Mediterranean Buckwheat Salad is a quick and easy dish packed with nutritious buckwheat, fresh vegetables, and tangy feta cheese. Naturally gluten-free and vegetarian, this vibrant salad is perfect for a healthy lunch or light dinner, featuring a refreshing lemon and olive oil dressing.

Ingredients

Grains

  • ¾ cup buckwheat, uncooked
  • 1 ½ cups water

Vegetables & Herbs

  • 1 ½ cups grape tomatoes (or cherry tomatoes), halved
  • 1 ½ cups mini cucumbers, sliced (about 3-4 mini cucumbers)
  • ½ cup red onion, diced
  • 2-3 tablespoons fresh parsley or mint, chopped

Dairy

  • ½ cup feta cheese, cubed

Dressing

  • 3 tablespoons olive oil
  • ½ lemon, juiced
  • ¼ teaspoon sea salt (or more to taste)
  • ¼ teaspoon ground black pepper

Instructions

  1. Cook the Buckwheat: Rinse the buckwheat thoroughly and place it in a small saucepan. Add 1 ½ cups of water and a pinch of salt. Bring the mixture to a boil over high heat, then reduce to low heat, cover, and let it simmer for 15-20 minutes until the buckwheat is cooked and tender.
  2. Rest and Fluff: Remove the saucepan from heat and let it sit, covered, for 5 minutes to absorb any remaining moisture. Fluff the buckwheat gently with a fork. If any water remains unabsorbed, drain the buckwheat in a colander.

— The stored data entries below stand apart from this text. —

(** One turn of the loop. *)
Lemma csv_rows_cons mapping max_rows row rows row_idx count :
  complete mapping ->
  (exists m, max_rows = Some m /\ m <= count /\
     excel_import.csv_rows mapping max_rows (row :: rows) row_idx count =
     ([excel_import.StoppingAfterMaxRows m], Returned [])) \/
  ((forall m, max_rows = Some m -> count < m) /\
   ((exists n, skip_notice row_idx n /\
       excel_import.csv_rows mapping max_rows (row :: rows) row_idx count =
       (n :: (excel_import.csv_rows mapping max_rows rows (row_idx + 1) count).1,
        (excel_import.csv_rows mapping max_rows rows (row_idx + 1) count).2)) \/
    (exists y, yielded_from mapping row_idx row y /\
       excel_import.csv_rows mapping max_rows (row :: rows) row_idx count =
       ((excel_import.csv_rows mapping max_rows rows (row_idx + 1) (count + 1)).1,
        match (excel_import.csv_rows mapping max_rows rows (row_idx + 1) (count + 1)).2 with
        | Returned yielded => Returned (y :: yielded)
        | Raised e => Raised e
        end)))).
Proof.
  intros ([bi Hb] & [ci Hc] & [vi Hv] & [ti Ht]).
  remember (excel_import.csv_rows mapping max_rows (row :: rows) row_idx count)
    as res eqn:Hres.
  cbn [excel_import.csv_rows] in Hres.
  set (rest := excel_import.csv_rows mapping max_rows rows (row_idx + 1)) in *.
  assert ((forall m, max_rows = Some m -> count < m) ->
          res =
          match (map_to_list mapping).*2 with
          | [] => ([], Raised ValueError)
          | y :: l =>
              if bool_decide (length row < max_list (y :: l) + 1)%nat
              then let '(out, r) := rest count in
                   (excel_import.NotEnoughColumns row_idx :: out, r)
              else
                match row !! bi, row !! ci, row !! vi, row !! ti with
                | Some book_raw, Some chapter_raw, Some verse_raw, Some text_raw =>
                    if excel_import.is_empty book_raw || excel_import.is_empty chapter_raw
                       || excel_import.is_empty verse_raw
                    then let '(out, r) := rest count in
                         (excel_import.MissingBookChapterVerse row_idx :: out, r)
                    else
                      if excel_import.is_empty
                           (if excel_import.is_empty text_raw then EmptyString
                            else py.strip text_raw)
                      then let '(out, r) := rest count in
                           (excel_import.EmptyVerseText row_idx :: out, r)
                      else
                        match py.int chapter_raw, py.int verse_raw with
                        | Some chapter_int, Some verse_int =>
                            if excel_import.is_empty (py.strip book_raw)
                            then let '(out, r) := rest count in
                                 (excel_import.EmptyBookValue row_idx :: out, r)
                            else
                              let '(out, r) := rest (count + 1) in
                              (out,
                               match r with
                               | Returned yielded =>
                                   Returned
                                     ({| excel_import.book := py.strip book_raw;
                                         excel_import.chapter := chapter_int;
                                         excel_import.verse := verse_int;
                                         excel_import.text :=
                                           if excel_import.is_empty text_raw then EmptyString
                                           else py.strip text_raw;
                                         excel_import.raw_row_index := row_idx |}
                                        :: yielded)
                               | Raised e => Raised e
                               end)
                        | _, _ =>
                            let '(out, r) := rest count in
                            (excel_import.NonIntegerChapterVerse row_idx chapter_raw
                               verse_raw :: out, r)
                        end
                | _, _, _, _ =>
                    let '(out, r) := rest count in
                    (excel_import.ColumnAccessError row_idx :: out, r)
                end
          end) as Hbody.
  { intros Hgo. rewrite Hb, Hc, Hv, Ht in Hres.
    destruct max_rows as [m|]; [|exact Hres].
    rewrite bool_decide_eq_false_2 in Hres; [exact Hres|].
    specialize (Hgo m eq_refl). lia. }
  assert ((exists m, max_rows = Some m /\ m <= count) \/
          (forall m, max_rows = Some m -> count < m)) as [(m & -> & Hm)|Hgo'].
  { destruct max_rows as [m|]; [|by right].
    destruct (decide (m <= count)); [left; eauto|].
    right. intros ? [= <-]. lia. }
  { left. exists m. split; [done|]. split; [done|].
    by rewrite bool_decide_eq_true_2 in Hres. }
  right.
  split; [exact Hgo'|]. specialize (Hbody Hgo'). clear Hres.
  pose proof (complete_index mapping _ _ row Hb) as Hbi.
  pose proof (complete_index mapping _ _ row Hc) as Hci.
  pose proof (complete_index mapping _ _ row Hv) as Hvi.
  pose proof (complete_index mapping _ _ row Ht) as Hti.
  destruct ((map_to_list mapping).*2) as [|i0 indices] eqn:Hidx.
  { assert (bi ∈ (map_to_list mapping).*2) as Hin.
    { apply list_elem_of_fmap. exists ("book", bi).
      split; [done|]. by apply elem_of_map_to_list. }
    rewrite Hidx in Hin. by apply elem_of_nil in Hin. }
  destruct (bool_decide (length row < max_list (i0 :: indices) + 1)%nat) eqn:Hlen.
  { left. eexists. split; [by left|]. rewrite Hbody. by destruct (rest count). }
  apply bool_decide_eq_false in Hlen.
  destruct Hbi as [?|[book_raw Hbr]]; [done|].
  destruct Hci as [?|[chapter_raw Hcr]]; [done|].
  destruct Hvi as [?|[verse_raw Hvr]]; [done|].
  destruct Hti as [?|[text_raw Htr]]; [done|].
  rewrite Hbr, Hcr, Hvr, Htr in Hbody.
  destruct (excel_import.is_empty book_raw || excel_import.is_empty chapter_raw
            || excel_import.is_empty verse_raw) eqn:Hmissing.
  { left. eexists. split; [right; by left|]. rewrite Hbody. by destruct (rest count). }
  destruct (excel_import.is_empty text_raw) eqn:Htext_raw.
  { left. eexists. split; [right; right; by left|]. rewrite Hbody.
    by destruct (rest count). }
  destruct (excel_import.is_empty (py.strip text_raw)) eqn:Htext.
  { left. eexists. split; [right; right; by left|]. rewrite Hbody.
    by destruct (rest count). }
  destruct (py.int chapter_raw) as [chapter_int|] eqn:Hchapter.
  2:{ left. eexists. split; [do 4 right; eauto|]. rewrite Hbody.
      by destruct (rest count). }
  destruct (py.int verse_raw) as [verse_int|] eqn:Hverse.
  2:{ left. eexists. split; [do 4 right; eauto|]. rewrite Hbody.
      by destruct (rest count). }
  destruct (excel_import.is_empty (py.strip book_raw)) eqn:Hbook.
  { left. eexists. split; [do 3 right; by left|]. rewrite Hbody.
    by destruct (rest count). }
  right. eexists. split; [|rewrite Hbody; by destruct (rest (count + 1))].
  exists book_raw, chapter_raw, verse_raw, text_raw. unfold cell.
  rewrite Hb, Hc, Hv, Ht. cbn.
  apply is_empty_false in Htext, Hbook. done.
Qed.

Set aside to cool completely.
  3. Combine Ingredients: Transfer the cooled buckwheat to a large mixing or serving bowl. Add the halved grape tomatoes, sliced mini cucumbers, diced red onion, cubed feta cheese, and chopped fresh parsley or mint.
  4. Make the Dressing & Toss: Pour the olive oil and freshly squeezed lemon juice over the salad. Sprinkle with sea salt and ground black pepper. Toss all ingredients gently to combine and ensure even distribution of the dressing.
  5. Adjust Seasoning & Serve: Taste the salad and add extra salt or pepper if needed. Serve the salad chilled or at room temperature, garnished with additional parsley or mint if desired.

Notes

  • For a vegan version, omit the feta cheese or substitute with a plant-based alternative.
  • Ensure the buckwheat is rinsed well before cooking to remove any bitterness.
  • Allow the buckwheat to cool thoroughly before mixing to prevent the feta cheese from melting.
  • This salad can be made ahead and refrigerated for a refreshing meal later in the day.
  • Add toasted nuts or seeds for extra texture and nutritional benefits.